• [WORKING DATA]:

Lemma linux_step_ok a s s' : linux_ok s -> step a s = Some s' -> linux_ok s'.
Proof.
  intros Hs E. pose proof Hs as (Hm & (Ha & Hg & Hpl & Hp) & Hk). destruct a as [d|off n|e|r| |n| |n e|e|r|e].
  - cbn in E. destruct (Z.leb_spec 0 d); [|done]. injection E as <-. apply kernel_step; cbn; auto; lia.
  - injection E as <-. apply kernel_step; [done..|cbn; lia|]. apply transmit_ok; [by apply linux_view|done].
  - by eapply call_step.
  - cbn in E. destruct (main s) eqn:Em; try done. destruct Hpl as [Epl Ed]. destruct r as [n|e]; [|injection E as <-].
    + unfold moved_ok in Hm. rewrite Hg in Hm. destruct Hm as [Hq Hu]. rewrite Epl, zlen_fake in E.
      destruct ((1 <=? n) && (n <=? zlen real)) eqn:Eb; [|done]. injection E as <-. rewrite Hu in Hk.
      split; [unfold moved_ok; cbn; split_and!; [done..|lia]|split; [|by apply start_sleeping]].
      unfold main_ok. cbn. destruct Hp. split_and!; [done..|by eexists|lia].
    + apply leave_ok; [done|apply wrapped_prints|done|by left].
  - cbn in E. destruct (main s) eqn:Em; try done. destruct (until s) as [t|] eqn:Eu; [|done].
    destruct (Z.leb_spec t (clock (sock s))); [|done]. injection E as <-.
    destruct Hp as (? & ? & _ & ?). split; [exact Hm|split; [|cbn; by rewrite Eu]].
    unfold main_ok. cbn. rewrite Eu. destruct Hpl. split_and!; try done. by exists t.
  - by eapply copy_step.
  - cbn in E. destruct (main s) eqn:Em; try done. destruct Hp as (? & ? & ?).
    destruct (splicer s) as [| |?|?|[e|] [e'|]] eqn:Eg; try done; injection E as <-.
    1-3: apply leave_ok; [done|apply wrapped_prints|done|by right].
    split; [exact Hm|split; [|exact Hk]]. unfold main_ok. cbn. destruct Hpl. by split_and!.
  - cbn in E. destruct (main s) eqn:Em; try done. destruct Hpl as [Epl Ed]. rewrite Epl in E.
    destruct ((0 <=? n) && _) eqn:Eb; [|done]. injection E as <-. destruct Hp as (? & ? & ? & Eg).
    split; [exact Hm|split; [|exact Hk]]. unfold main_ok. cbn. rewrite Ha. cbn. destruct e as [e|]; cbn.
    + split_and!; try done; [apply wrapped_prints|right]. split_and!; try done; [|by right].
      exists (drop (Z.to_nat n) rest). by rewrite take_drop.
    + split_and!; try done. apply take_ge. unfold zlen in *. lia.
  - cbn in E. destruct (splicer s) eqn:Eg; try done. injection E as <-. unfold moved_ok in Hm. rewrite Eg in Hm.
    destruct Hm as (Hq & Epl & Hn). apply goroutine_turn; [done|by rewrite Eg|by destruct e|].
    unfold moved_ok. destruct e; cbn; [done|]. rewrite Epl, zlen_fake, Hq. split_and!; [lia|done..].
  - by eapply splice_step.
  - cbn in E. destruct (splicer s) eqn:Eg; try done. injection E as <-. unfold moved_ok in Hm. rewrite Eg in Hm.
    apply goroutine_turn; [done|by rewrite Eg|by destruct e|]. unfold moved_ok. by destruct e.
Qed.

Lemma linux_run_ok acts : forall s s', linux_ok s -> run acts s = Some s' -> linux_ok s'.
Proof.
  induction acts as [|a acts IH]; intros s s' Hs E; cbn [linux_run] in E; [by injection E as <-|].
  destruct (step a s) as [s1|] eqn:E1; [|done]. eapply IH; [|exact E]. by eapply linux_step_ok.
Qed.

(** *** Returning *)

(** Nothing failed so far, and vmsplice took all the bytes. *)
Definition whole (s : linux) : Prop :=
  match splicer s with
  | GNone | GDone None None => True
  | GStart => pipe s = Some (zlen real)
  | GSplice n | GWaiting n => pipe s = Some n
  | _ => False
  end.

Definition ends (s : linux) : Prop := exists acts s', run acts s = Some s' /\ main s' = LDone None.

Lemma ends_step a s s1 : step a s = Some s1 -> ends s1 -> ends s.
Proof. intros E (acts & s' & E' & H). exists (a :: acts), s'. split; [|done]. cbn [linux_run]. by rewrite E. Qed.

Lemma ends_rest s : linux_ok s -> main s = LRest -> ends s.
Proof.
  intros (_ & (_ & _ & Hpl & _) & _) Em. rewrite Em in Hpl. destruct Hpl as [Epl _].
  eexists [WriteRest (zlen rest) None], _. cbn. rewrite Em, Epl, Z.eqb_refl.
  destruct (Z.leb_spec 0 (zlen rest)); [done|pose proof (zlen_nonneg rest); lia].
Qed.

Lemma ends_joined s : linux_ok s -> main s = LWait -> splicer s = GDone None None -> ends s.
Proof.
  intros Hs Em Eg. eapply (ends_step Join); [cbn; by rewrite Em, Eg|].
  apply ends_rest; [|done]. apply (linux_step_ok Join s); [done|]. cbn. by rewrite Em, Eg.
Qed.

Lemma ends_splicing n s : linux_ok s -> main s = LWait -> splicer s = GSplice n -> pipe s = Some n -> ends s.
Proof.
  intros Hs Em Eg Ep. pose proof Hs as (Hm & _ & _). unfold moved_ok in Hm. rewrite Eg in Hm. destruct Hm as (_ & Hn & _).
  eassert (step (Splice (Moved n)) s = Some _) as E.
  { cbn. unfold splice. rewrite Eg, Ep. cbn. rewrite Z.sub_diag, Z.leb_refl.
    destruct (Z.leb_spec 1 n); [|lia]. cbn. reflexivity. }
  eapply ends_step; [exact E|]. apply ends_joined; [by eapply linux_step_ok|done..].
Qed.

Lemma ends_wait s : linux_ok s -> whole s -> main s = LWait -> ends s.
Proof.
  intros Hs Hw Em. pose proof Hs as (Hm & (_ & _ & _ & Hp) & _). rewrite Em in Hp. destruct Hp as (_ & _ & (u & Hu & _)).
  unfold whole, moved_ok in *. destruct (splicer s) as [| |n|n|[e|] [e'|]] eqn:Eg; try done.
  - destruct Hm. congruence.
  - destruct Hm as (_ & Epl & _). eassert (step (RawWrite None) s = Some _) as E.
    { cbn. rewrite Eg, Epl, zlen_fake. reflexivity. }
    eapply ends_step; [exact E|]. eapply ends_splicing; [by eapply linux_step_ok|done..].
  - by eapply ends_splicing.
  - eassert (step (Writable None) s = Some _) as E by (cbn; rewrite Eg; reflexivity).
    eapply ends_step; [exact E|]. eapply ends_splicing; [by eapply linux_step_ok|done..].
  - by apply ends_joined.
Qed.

--

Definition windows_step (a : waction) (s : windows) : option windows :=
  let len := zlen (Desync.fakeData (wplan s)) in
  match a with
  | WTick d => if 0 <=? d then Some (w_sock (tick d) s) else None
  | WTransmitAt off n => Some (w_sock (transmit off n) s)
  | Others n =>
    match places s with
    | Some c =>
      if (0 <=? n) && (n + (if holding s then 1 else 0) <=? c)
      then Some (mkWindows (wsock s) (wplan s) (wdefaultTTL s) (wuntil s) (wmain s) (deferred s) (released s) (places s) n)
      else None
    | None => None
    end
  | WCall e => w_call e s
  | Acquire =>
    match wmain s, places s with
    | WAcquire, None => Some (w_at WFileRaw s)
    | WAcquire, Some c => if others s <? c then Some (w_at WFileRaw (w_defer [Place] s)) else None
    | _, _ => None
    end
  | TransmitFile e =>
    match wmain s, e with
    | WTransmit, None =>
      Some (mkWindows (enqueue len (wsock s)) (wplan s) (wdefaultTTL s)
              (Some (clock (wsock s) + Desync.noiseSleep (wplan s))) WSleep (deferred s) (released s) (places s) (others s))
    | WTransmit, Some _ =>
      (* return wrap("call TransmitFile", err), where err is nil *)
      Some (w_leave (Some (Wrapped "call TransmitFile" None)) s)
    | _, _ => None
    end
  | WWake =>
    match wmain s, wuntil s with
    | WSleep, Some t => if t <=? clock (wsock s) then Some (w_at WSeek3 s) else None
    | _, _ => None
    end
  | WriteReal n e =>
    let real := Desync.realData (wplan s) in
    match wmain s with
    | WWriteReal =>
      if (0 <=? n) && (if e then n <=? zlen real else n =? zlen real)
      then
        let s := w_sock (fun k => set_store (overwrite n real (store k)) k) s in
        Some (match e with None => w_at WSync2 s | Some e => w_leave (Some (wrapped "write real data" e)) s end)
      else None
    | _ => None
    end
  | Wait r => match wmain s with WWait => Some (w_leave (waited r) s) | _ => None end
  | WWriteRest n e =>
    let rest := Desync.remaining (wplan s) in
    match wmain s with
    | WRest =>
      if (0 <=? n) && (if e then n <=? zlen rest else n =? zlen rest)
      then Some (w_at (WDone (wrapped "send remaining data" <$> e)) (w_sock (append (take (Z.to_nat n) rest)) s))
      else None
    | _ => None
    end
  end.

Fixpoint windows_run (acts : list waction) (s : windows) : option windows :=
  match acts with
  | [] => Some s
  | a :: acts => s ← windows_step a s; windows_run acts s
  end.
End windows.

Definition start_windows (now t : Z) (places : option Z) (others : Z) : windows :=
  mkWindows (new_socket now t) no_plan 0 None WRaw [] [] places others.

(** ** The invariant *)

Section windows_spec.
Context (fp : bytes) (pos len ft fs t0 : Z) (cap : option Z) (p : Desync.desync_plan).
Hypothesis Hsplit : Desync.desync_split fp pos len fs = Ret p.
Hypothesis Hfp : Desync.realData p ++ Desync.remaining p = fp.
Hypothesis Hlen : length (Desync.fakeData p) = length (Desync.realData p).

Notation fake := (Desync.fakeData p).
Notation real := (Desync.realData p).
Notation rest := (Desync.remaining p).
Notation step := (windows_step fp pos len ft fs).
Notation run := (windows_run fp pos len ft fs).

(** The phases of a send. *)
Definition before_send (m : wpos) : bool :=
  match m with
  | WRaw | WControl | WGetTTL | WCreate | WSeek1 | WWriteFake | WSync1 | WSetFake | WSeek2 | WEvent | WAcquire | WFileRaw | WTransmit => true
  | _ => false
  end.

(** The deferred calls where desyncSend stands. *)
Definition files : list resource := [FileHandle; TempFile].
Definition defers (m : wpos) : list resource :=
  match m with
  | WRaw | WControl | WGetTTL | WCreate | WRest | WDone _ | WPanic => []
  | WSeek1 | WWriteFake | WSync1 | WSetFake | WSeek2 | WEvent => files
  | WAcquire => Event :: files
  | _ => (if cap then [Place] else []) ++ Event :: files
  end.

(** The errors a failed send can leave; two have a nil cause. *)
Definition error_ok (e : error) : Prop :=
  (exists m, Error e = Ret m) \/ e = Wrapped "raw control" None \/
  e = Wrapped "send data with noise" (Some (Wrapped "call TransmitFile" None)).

• [WORK INSTRUCTION]:
Copy every line of the listing where the word "wpos" appears.

• [YOUR RESPONSE]:
Definition before_send (m : wpos) : bool :=
Definition defers (m : wpos) : list resource :=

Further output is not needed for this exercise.